Of the two, the seventysomething Ford is definitely the wildest and weirdest. She Ain't None of Your'n, T-Model's third album for Fat Possum, is a typically crazed collection of the blues primitivist's passions and peeves, from the aching version of the blues standard "Sail On" to the bizarre, down-home surrealism of Ford's own "Chicken Head Man" and the cantankerous rural soap opera "She Asked Me So I Told Her." Like the idiosyncratic blues of John Lee Hooker, Lightnin' Hopkins, and Junior Kimbrough, Ford seems to care less about rhythm than the violence of his delivery and the pile-driving punch of the music. His guitar sprays a flurry of razor-sharp leads and hefty chunks of open-tuned raunch, while an array of drummers -- including his long-time running buddy Spam -- bangs out ramshackle beats that underpin the chaos of Ford's unique, often frightening, slop-bucket sound.

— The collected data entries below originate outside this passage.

(** ** Concrete reports *)
Definition lab_caps (v : string) (sign : bool) : Capabilities := mkCaps v 1 sign true true true true true true true true true true.
Definition passed : SelfTestResult := mkSelfTest true true "SHA256" "match".
Definition lab_req : Requirements := mkReq "2.0.0" true.
Lemma strict_gate_supports_witness :
  MustRefuse (Evaluate "/k.so" (lab_caps "2.0.13" true) passed lab_req) PolicyStrict = false /\
  c_validate (lab_caps "2.0.13" true) = true.
Proof.
  split; [vm_compute; reflexivity|].
  exact (proj1 (proj2 (proj2 (strict_gate_supports (Instance.instance (Instance.lab_lib (Instance.lab_buf "") (Instance.lab_buf "")))
    (fun _ => None) (fun _ => None) "/k.so" (lab_caps "2.0.13" true) passed lab_req (Arrival false Picked None) ""
    (mkVerifyRequest "" "" "" false false false false 0 [])
    (mkSignRequest (mkKeyRef StoragePKCS12 "" "") "" "" false false false false false "" "" []) tt
    ltac:(vm_compute; reflexivity))))).
Defined.
Definition lab_config : Config.Loaded :=
  Config.mkLoaded (Config.config_of {["lib.path" := Config.VString "/k.so"; "workers" := Config.VInt 1; "lib.compat" := Config.VString "Warn";
    "log.format" := Config.VString "json"; "log.level" := Config.VString "info"]})%string ∅.
Lemma valid_policy_parses_witness :
  exists p, ParsePolicy "Warn" = (p, None) /\ policy_text p = "warn"%string.
Proof.
  assert (Config.Validate lab_config = None) as H by (vm_compute; reflexivity).
  exact (valid_policy_parses lab_config H).
Defined.
Example below_minimum :
  let r := Evaluate "/k.so" (lab_caps "1.9.9" true) passed lab_req in
  (MustRefuse r PolicyStrict, MustRefuse r PolicyWarn, MustRefuse r PolicyOff, VerdictString r) =
    (true, false, false, "incompatible"%string).
Proof. vm_compute. reflexivity. Qed.
(** "Report only, never gate" refuses all the same after a failed self-test. *)
Example off_refuses :
  MustRefuse (Evaluate "/k.so" (lab_caps "2.0.13" true) (mkSelfTest true false "SHA256" "mismatch") lab_req) PolicyOff = true.
Proof. vm_compute. reflexivity. Qed.
(** A misspelt minimum lets a library below it pass the strict gate. *)
Example misspelt_minimum :
  MustRefuse (Evaluate "/k.so" (lab_caps "1.0.0" true) passed (mkReq "v2.0.0" true)) PolicyStrict = false.
Proof. vm_compute. reflexivity. Qed.
Example versions_compared :
  (compareVersions "2.0" "2.0.0", compareVersions "2.0.13" "2.0.9", compareVersions "2.0.x" "2") = ((0, true), (1, true), (0, false)).
Proof. vm_compute. reflexivity. Qed.
End Compat.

Sixty-year-old Robert Belfour is neither maverick nor madman. His percussive acoustic guitar style is a throwback to the unbridled attack of prewar blues master Charley Patton, yet his vocals have the warmth and intimacy of John Hurt or Lightnin' Hopkins. What's Wrong With You, Belfour's Fat Possum debut, has an ambiance of midnight melancholy and devastating heartache; "Done Got Old" is a haunting meditation on mortality, while "My Baby's Gone" and the title track are remarkable, propulsive essays on loss and loneliness. Although his songs pull together fragments of numerous traditional blues staples, Belfour makes them his own through the passion of his singing and the subtle majesty of his playing. In a year that's already cluttered with fine blues albums, What's Wrong With Youmay wind up being the greatest of the double zero.